:: Problem requirements ::
I would like every record below transcribed exactly as it is.

[Saved data entries]
•••
#[local] Instance mode_eq_dec : EqDecision mode.
Proof. solve_decision. Defined.

Definition operations (m : mode) : op * op :=
  match m with
  | SourceOver => (one, oneMinusSrcAlpha)
  | Lighter => (one, one)
  | Unknown => (zero, zero)
  end.

(** [gl.ZERO], [gl.ONE], [gl.SRC_ALPHA], [gl.DST_ALPHA],
    [gl.ONE_MINUS_SRC_ALPHA], [gl.ONE_MINUS_DST_ALPHA]. *)
Definition convert (o : op) : Z :=
  match o with
  | zero => 0
  | one => 1
  | srcAlpha => 0x0302
  | dstAlpha => 0x0304
  | oneMinusSrcAlpha => 0x0303
  | oneMinusDstAlpha => 0x0305
  end.

#[local] Instance graphics : Graphics :=
  {| CompositeMode := mode;
     CompositeModeSourceOver := SourceOver;
     CompositeModeUnknown := Unknown;
     Operation := op;
     Operations := operations;
     convertOperation := convert |}.

(** A device that gives the same answers whatever came before: [gen] is
    the handle every generator returns, [live] the answer of the three
    liveness queries, [binding] the bound framebuffer, [status] and [glerr]
    the completeness status and the last error, [link] the link status,
    [loc] every location, [log] every program's diagnostic log. *)
Definition scripted (initErr : option string) (gen : Z) (live : bool)
    (binding status glerr link loc : Z) (log : string) : Device :=
  {| dev_Init := fun _ => initErr;
     dev_GetIntegerv := fun _ _ => binding;
     dev_GenTextures := fun _ => gen;
     dev_IsTexture := fun _ _ => live;
     dev_GenFramebuffersEXT := fun _ => gen;
     dev_CheckFramebufferStatusEXT := fun _ _ => status;
     dev_GetError := fun _ => glerr;
     dev_IsFramebufferEXT := fun _ _ => live;
     dev_CreateProgram := fun _ => gen;
     dev_GetProgramiv := fun _ _ _ => link;
     dev_IsProgram := fun _ _ => live;
     dev_GetUniformLocation := fun _ _ _ => loc;
     dev_GetAttribLocation := fun _ _ _ => loc;
     dev_GetProgramInfoLog := fun _ _ => log |}.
•••
:: Written response ::
#[local] Instance mode_eq_dec : EqDecision mode.
Proof. solve_decision. Defined.

Definition operations (m : mode) : op * op :=
  match m with
  | SourceOver => (one, oneMinusSrcAlpha)
  | Lighter => (one, one)
  | Unknown => (zero, zero)
  end.

(** [gl.ZERO], [gl.ONE], [gl.SRC_ALPHA], [gl.DST_ALPHA],
    [gl.ONE_MINUS_SRC_ALPHA], [gl.ONE_MINUS_DST_ALPHA]. *)
Definition convert (o : op) : Z :=
  match o with
  | zero => 0
  | one => 1
  | srcAlpha => 0x0302
  | dstAlpha => 0x0304
  | oneMinusSrcAlpha => 0x0303
  | oneMinusDstAlpha => 0x0305
  end.

#[local] Instance graphics : Graphics :=
  {| CompositeMode := mode;
     CompositeModeSourceOver := SourceOver;
     CompositeModeUnknown := Unknown;
     Operation := op;
     Operations := operations;
     convertOperation := convert |}.

(** A device that gives the same answers whatever came before: [gen] is
    the handle every generator returns, [live] the answer of the three
    liveness queries, [binding] the bound framebuffer, [status] and [glerr]
    the completeness status and the last error, [link] the link status,
    [loc] every location, [log] every program's diagnostic log. *)
Definition scripted (initErr : option string) (gen : Z) (live : bool)
    (binding status glerr link loc : Z) (log : string) : Device :=
  {| dev_Init := fun _ => initErr;
     dev_GetIntegerv := fun _ _ => binding;
     dev_GenTextures := fun _ => gen;
     dev_IsTexture := fun _ _ => live;
     dev_GenFramebuffersEXT := fun _ => gen;
     dev_CheckFramebufferStatusEXT := fun _ _ => status;
     dev_GetError := fun _ => glerr;
     dev_IsFramebufferEXT := fun _ _ => live;
     dev_CreateProgram := fun _ => gen;
     dev_GetProgramiv := fun _ _ _ => link;
     dev_IsProgram := fun _ _ => live;
     dev_GetUniformLocation := fun _ _ _ => loc;
     dev_GetAttribLocation := fun _ _ _ => loc;
     dev_GetProgramInfoLog := fun _ _ => log |}.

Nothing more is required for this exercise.